_Brief_
Look through the data below for the line with "k = fst k') →", and transcribe it exactly together with each line after it up to and including the line with "[done|]. intros (i". Give nothing else.

━━━━━ Records for this exercise ━━━━━

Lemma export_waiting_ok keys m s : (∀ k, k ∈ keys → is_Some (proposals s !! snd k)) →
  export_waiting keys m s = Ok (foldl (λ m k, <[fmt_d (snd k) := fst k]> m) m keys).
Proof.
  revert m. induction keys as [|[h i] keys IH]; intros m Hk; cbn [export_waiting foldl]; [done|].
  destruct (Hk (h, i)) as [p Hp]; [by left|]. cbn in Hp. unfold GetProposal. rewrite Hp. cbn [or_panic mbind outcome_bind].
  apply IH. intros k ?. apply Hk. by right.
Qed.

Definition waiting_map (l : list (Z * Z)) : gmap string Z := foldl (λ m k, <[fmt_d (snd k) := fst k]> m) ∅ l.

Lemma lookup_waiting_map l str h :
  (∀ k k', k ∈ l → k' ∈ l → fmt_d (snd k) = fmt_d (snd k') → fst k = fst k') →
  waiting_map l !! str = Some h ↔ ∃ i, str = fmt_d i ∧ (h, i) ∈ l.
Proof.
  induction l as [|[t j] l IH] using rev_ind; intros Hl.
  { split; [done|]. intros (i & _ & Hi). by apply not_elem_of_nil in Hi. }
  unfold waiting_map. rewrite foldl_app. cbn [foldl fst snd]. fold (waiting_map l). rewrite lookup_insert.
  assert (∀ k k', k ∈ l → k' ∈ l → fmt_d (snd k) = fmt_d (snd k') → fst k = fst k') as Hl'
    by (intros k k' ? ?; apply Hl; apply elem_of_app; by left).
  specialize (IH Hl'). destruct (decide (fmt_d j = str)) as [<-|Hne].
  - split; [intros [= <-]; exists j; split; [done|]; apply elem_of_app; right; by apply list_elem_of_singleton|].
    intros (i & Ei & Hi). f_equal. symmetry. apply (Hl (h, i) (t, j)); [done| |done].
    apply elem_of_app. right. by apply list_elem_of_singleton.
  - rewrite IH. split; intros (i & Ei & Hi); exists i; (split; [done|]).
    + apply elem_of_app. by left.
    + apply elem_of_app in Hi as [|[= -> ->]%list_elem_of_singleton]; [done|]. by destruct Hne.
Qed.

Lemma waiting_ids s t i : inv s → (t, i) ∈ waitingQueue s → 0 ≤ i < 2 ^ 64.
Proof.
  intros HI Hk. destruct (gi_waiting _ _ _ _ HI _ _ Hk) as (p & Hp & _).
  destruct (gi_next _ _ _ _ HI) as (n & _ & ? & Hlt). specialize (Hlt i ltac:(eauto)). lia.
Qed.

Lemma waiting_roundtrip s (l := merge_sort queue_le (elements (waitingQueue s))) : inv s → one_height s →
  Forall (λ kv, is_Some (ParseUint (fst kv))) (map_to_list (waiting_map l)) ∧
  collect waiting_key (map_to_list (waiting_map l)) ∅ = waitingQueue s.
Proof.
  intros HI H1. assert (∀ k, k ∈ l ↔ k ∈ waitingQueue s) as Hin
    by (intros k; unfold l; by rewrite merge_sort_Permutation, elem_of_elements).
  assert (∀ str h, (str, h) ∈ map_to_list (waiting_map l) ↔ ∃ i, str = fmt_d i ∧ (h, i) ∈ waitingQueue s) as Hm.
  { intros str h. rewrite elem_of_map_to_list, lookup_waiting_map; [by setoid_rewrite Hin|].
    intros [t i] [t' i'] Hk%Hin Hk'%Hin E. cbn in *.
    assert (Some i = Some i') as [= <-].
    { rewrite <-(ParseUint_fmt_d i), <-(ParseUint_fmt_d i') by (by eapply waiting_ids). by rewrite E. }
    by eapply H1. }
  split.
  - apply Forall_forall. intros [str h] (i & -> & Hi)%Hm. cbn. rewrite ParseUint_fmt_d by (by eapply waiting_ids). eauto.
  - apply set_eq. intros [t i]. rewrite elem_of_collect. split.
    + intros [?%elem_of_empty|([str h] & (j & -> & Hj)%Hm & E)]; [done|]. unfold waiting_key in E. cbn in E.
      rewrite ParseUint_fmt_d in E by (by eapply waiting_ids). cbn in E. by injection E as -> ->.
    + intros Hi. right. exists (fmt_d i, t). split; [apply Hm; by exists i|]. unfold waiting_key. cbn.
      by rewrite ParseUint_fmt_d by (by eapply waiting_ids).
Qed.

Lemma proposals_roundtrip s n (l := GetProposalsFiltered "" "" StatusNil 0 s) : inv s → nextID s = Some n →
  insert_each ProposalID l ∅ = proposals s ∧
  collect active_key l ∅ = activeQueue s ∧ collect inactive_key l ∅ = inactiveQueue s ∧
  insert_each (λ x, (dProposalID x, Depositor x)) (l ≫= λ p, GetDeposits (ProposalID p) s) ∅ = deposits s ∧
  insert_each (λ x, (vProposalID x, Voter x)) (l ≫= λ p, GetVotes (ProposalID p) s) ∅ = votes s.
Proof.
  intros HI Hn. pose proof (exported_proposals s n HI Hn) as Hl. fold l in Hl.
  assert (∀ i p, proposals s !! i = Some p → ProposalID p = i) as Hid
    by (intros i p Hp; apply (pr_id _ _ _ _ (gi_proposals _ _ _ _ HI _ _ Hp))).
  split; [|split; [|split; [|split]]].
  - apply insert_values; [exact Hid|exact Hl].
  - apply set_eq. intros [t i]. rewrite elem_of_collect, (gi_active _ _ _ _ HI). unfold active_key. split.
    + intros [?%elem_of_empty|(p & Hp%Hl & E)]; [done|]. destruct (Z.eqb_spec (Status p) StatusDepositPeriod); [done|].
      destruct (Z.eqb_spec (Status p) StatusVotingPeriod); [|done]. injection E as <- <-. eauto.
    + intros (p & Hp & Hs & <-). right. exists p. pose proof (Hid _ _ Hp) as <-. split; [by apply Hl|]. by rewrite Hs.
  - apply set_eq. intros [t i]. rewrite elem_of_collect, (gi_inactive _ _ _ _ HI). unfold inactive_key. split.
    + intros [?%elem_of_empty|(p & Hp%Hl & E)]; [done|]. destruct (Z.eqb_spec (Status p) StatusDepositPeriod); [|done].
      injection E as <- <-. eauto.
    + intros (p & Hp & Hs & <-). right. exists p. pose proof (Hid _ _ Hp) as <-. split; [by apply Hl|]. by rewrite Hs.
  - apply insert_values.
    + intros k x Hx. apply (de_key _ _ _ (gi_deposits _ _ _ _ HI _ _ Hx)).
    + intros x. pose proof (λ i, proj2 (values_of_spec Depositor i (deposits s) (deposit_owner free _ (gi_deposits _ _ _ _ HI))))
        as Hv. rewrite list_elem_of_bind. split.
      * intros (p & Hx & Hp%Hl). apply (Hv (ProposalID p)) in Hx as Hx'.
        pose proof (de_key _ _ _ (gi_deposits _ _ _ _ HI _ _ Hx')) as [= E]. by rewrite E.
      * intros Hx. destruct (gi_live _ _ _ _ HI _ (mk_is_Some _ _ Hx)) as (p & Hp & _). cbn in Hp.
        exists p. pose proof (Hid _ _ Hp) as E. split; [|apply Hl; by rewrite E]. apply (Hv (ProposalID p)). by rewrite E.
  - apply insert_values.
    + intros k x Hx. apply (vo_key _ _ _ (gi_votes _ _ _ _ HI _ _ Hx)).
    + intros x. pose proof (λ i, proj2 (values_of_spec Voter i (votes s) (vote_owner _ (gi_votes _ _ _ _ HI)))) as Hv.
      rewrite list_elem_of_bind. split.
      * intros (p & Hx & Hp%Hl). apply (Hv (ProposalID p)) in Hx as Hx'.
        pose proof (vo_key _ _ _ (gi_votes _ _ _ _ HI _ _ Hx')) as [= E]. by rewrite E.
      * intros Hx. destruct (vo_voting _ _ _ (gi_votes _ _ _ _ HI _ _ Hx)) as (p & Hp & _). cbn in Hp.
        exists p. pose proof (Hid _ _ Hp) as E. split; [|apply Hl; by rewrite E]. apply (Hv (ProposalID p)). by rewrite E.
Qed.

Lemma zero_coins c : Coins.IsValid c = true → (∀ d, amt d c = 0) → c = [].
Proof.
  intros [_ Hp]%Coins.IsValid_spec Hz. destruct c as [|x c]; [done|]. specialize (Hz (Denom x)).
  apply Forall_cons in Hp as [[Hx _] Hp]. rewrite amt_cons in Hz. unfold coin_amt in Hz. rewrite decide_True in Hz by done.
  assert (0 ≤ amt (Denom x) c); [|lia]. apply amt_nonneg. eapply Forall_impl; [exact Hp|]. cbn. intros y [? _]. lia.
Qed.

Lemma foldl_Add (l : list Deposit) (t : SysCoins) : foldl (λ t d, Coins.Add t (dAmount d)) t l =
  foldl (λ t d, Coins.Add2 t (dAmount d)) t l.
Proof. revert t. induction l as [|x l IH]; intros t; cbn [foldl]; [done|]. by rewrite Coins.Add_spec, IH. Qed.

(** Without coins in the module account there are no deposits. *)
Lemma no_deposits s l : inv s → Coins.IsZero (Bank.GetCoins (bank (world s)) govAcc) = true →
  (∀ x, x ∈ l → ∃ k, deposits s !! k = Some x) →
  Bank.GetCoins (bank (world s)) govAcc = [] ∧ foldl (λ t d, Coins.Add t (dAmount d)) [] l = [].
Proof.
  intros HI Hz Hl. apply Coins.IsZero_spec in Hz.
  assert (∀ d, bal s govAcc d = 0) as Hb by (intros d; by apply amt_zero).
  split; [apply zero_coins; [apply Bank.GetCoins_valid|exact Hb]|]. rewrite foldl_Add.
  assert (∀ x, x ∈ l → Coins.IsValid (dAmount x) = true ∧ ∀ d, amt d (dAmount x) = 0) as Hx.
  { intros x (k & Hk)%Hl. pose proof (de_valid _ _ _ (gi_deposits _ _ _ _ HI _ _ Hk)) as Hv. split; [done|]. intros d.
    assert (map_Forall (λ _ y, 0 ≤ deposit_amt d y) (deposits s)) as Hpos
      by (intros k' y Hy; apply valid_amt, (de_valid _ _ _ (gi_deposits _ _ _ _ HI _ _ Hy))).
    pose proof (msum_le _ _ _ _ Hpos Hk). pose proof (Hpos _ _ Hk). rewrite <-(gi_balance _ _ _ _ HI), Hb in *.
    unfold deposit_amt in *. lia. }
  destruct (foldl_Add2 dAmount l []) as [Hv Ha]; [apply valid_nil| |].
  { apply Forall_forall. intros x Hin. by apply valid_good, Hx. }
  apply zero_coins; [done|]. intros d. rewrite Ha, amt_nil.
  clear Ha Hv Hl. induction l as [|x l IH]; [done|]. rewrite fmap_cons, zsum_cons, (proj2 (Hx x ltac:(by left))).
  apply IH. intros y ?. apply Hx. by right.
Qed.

━━━━━

_Your response_
  (∀ k k', k ∈ l → k' ∈ l → fmt_d (snd k) = fmt_d (snd k') → fst k = fst k') →
  waiting_map l !! str = Some h ↔ ∃ i, str = fmt_d i ∧ (h, i) ∈ l.
Proof.
  induction l as [|[t j] l IH] using rev_ind; intros Hl.
  { split; [done|]. intros (i & _ & Hi). by apply not_elem_of_nil in Hi. }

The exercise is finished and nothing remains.